Swedish-American oceanographer

Björn Kjerfve is a Swedish-American oceanographer. Kjerfve's expertise is in coastal and estuarine physical oceanography. He has served at the University of South Carolina, Texas A&M University, and the American University of Sharjah.

Kjerfve's publications are collected by libraries worldwide. He has published 12 books and more than 250 scientific journal papers, book chapters, and reports.

In 2013, the Brazilian Academy of Sciences elected Kjerfve as a corresponding member.

== Early life and education ==

Kjerfve was born and raised in Skövde, Sweden. He won a one-year Rotary Scholarship to study at Georgia Southern College, remaining there by paying his way on a tennis scholarship, and graduating with a bachelor of arts in mathematics. He continued his studies at the University of Washington in Seattle, earning a master of science degree in oceanography. He went on to earn a Ph.D. in marine sciences from Louisiana State University.

== Career ==
Kjerfve served as president of the World Maritime University in Malmo, Sweden, for five years, before becoming the chancellor of American University of Sharjah (AUS), in 2014.
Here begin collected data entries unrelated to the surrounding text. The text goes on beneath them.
(* ===== verification/AttachmentRenewal.v ===== *)
(** * Renewal of a runtime attachment (startRuntimeAttachmentRenewal of
      tunnel/session/tunnel-session-service.ts)

    A closure over a few variables that a timer, a renewal under way, a listener of the readiness
    of forwarding (ForwardingReadiness.v) and the handle's [stop] share: [AttachmentRenewal].
    An [async] renewal is cut at its [await]s: [suspended] are the renewals that wait for a
    promise, with what it settles to.  A call on the store takes effect when it is made, as with the
    in-memory store (its [clearAttachment], which awaits its own read, is taken as one step), or
    fails with the error its event carries; other writers of the store are events of their own.
    The callbacks of a renewal are recorded; they are taken not to throw. *)

From S2P Require Import Prelude JsMap TunnelTypes RuntimeState ForwardingReadiness.
Local Open Scope Z_scope.

Definition status_text (status : GatewayForwardingReadinessStatus) : string :=
  match status with
  | StatusNotReady => "not_ready"
  | StatusChecking => "checking"
  | StatusReady => "ready"
  end.

(** [subject] is the forwarding subject of the gateway's readiness. *)
Definition ensureForwardingReadyForRuntimeAttachment (subject : string)
    (state : GatewayForwardingReadinessState) : JsError + unit :=
  if isReady state then inr tt
  else inl (GatewayForwardingNotReadyForRuntimeAttachmentError
    ("Gateway forwarding is " +:+ status_text state.(readiness_status)
     +:+ "; refusing sandbox runtime attachment write for subject '" +:+ subject +:+ "'.")).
He had previously served as a tenured professor of oceanography and dean of the College of Geosciences (2004–2009) at Texas A&M University. As dean, he oversaw four academic departments, the Texas Sea Grant Program, and the Integrated Ocean Drilling Program (IODP), which operates the D/V Joides Resolution, the 475-foot IODP ocean sciences drilling vessel.

Kjerfve was the director of the Marine Science Program (2000–2004) at the University of South Carolina, where he had earlier served as a professor of marine and geological sciences, following the successful defense of his Ph.D.

== Personal ==
Kjerfve holds dual citizenship (US and Sweden) and is a permanent resident of Brazil, with a current UAE residence/work visa. He has three daughters, and is fluent in English, Swedish, and Portuguese.